The lawyers at Geico believe this is a form of trademark infringement, and they're suing Google to get the ads removed. Another case has been filed by American Blind and Wallpaper Factory, a company whose name, unlike Geico's, is made up of common English words. A similar suit filed by Playboy against Netscape over the sale of ads for the keywords "playboy" and "playmate" was settled earlier this year.
American law is quite fuzzy on this type of trademark use. To win a trademark infringement suit, the trademark owner has to prove that the use of the trademark causes confusion for consumers. This usually means that people buy one product because they think it is the other product. Geico could very easily win a case against an insurance company calling itself Geiko, using a similar logo, and showing a picture of a lizard in its advertising.

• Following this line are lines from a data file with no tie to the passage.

(** * aoi.mongo: the key/value layer over the document store and its cache

    The repository carries two versions of the [Database] class:
    - [src/classes/Database.js], embedded in module [DatabaseJs];
    - the second source file (its name is not recorded), embedded in
      module [Part000].
    Both bind the same methods; [findMany] and [all] have the same text in
    both files and are embedded once.

    JavaScript values are embedded as the inductive [value]; the cache
    manager, the variable manager and the MongoDB driver are collaborators
    of the class and are embedded by the operations the class calls on
    them.  Every method is a computation in the monad [M]: it threads the
    state of the caches and of the store, appends every call made to a
    collaborator to a trace, and ends by returning or by throwing. *)

From stdpp Require Import gmap strings list fin_maps pretty sorting.
From Stdlib Require Import Ascii ZArith Lia.

Local Open Scope string_scope.
Local Open Scope Z_scope.

(** ** JavaScript values *)

(** The values that reach the class as ids and as stored values.  Numbers
    are the integers. *)
Inductive value : Type :=
  | VUndefined
  | VNull
  | VBool (b : bool)
  | VNum (n : Z)
  | VStr (s : string).

#[global] Instance value_eq_dec : EqDecision value.
Proof. solve_decision. Defined.

(** [if (v)]: undefined, null, false, 0 and the empty string are falsy. *)
Definition truthy (v : value) : bool :=
  match v with
  | VUndefined | VNull => false
  | VBool b => b
  | VNum n => negb (n =? 0)
  | VStr s => negb (String.eqb s "")
  end.

(** [`${v}`]: the string a template literal makes of a value.  A number
    is printed with all its digits; the language prints a number from
    1e21 on in exponent form, and no statement below depends on how a
    number of that size is printed. *)
Definition to_string (v : value) : string :=
  match v with
  | VUndefined => "undefined"
  | VNull => "null"
  | VBool true => "true"
  | VBool false => "false"
  | VNum n => pretty n
  | VStr s => s
  end.

(** The operand of [a.value - b.value] as a number; [None] is NaN.  A
    string operand goes through the language's string-to-number grammar,
    which is not embedded: it is taken as NaN here, and every statement on
    ordering below is about numeric values. *)
Definition to_number (v : value) : option Z :=
  match v with
  | VUndefined => None
  | VNull => Some 0
  | VBool b => Some (if b then 1 else 0)
  | VNum n => Some n
  | VStr _ => None
  end.

(** [a ?? b] *)
Definition nullish_or (a b : value) : value :=
  match a with
  | VUndefined | VNull => b
  | _ => a
  end.

(** [Array.prototype.slice(0, n)] for a number [n]: a negative [n] counts
    from the end. *)
Definition slice0 {A} (l : list A) (n : Z) : list A :=
  if n <? 0 then firstn (length l - Z.to_nat (- n)) l
  else firstn (Z.to_nat n) l.
(** * ProductiMate: the JSON tooling core

    A shallow embedding of the JSON formatter and structural diff of
    [src/components/JsonTools_new.tsx] and of the tree view of
    [src/components/JsonViewer.tsx], with the properties the specification
    states about them.

    Conventions of the embedding.
    - A JavaScript string is a [string]: a sequence of code units, here the
      8-bit ones.  The default [Array.prototype.sort] order on strings is the
      lexicographic order on code units, [String.compare].
    - A JSON number is an integer ([Z]).  The code under study only compares
      numbers with [===], tests their truthiness and hands them to the host
      serialiser, so no arithmetic on them is modelled.
    - A JavaScript object produced by [JSON.parse] or by [{}] followed by
      assignments is the list of its own properties in the order in which
      [Object.keys] and [JSON.stringify] enumerate them.
    - [JSON.parse] and [JSON.stringify] are host functions.  The functions of
      the program take them as parameters ([Section]s below); a reference
      implementation of both, [RefJSON], instantiates them on concrete
      documents. *)

From Stdlib Require Import ZArith Ascii String DecimalString DecimalNat DecimalZ Lia.
From Stdlib Require Import Sorted Permutation.
From stdpp Require Import gmap strings list sorting.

In the search engine cases, however, there is little confusion. Paid ads on Google are displayed in a separate section from the actual search results, and the name and URL of each advertised site is shown. If Internet users mistakenly think an ad is from the searched-for company despite all this, it is obvious once the user clicks through that the site is selling a different product. A determined customer would return to the search results page and try again. Nonetheless, Geico and the other companies claim that if a customer clicks on an ad thinking it is sponsored by the company he searched for, this "initial interest confusion" is enough to constitute a trademark violation. If a consumer is enticed into buying from a different company than he originally intended, they argue, damage has been done.
In the offline world, different products and brands are displayed together all the time. A grocer might place Post Raisin Bran on the shelf next to Kellogg's Raisin Bran. Radio Shack puts several brands of cell phones and their calling plans in the same display case. Targeted ads have an even closer equivalent in grocery store coupons. When a customer buys Dannon yogurt, a coupon might print for Yoplait yogurt—or for more Dannon yogurt, depending on which company bought the ad.
A determined company can even design its website to attract a higher priority in the regular search without buying ad space. Companies can mention their competitors' names in their ads as long as they do not make false claims. A candy company could create a website with the title "Hershey's Kisses Have More Fat Than Joe's Chocolate Candies" and reap the benefits of being listed near the top in a search for "Hershey's Kisses". In fact, a whole specialization in search engine optimization has sprung up in the field of online marketing.
Geico might wish to be the only company in sight when a user searches for its name. But in the reality of the Internet, users are looking for all kinds of different things when they search—and they find them. A Google search for Geico currently returns the company's website first in the regular, non-paid search results, but that is followed by reviews, insurance price comparison services, government-provided information reports, and several stories about the lawsuit that is the topic of this article—all of which could potentially steer a customer away from Geico.
The benefit of the Internet is that it makes more information easily accessible than has ever been available before. Trademark protection is important, since consumers should be able to recognize brands without confusion. But just as copyright should not be used to restrict consumer freedom, trademark should not be used to restrict consumer choice. Search engines should help users find what they're looking for, but they should also help users find what is useful and unexpected.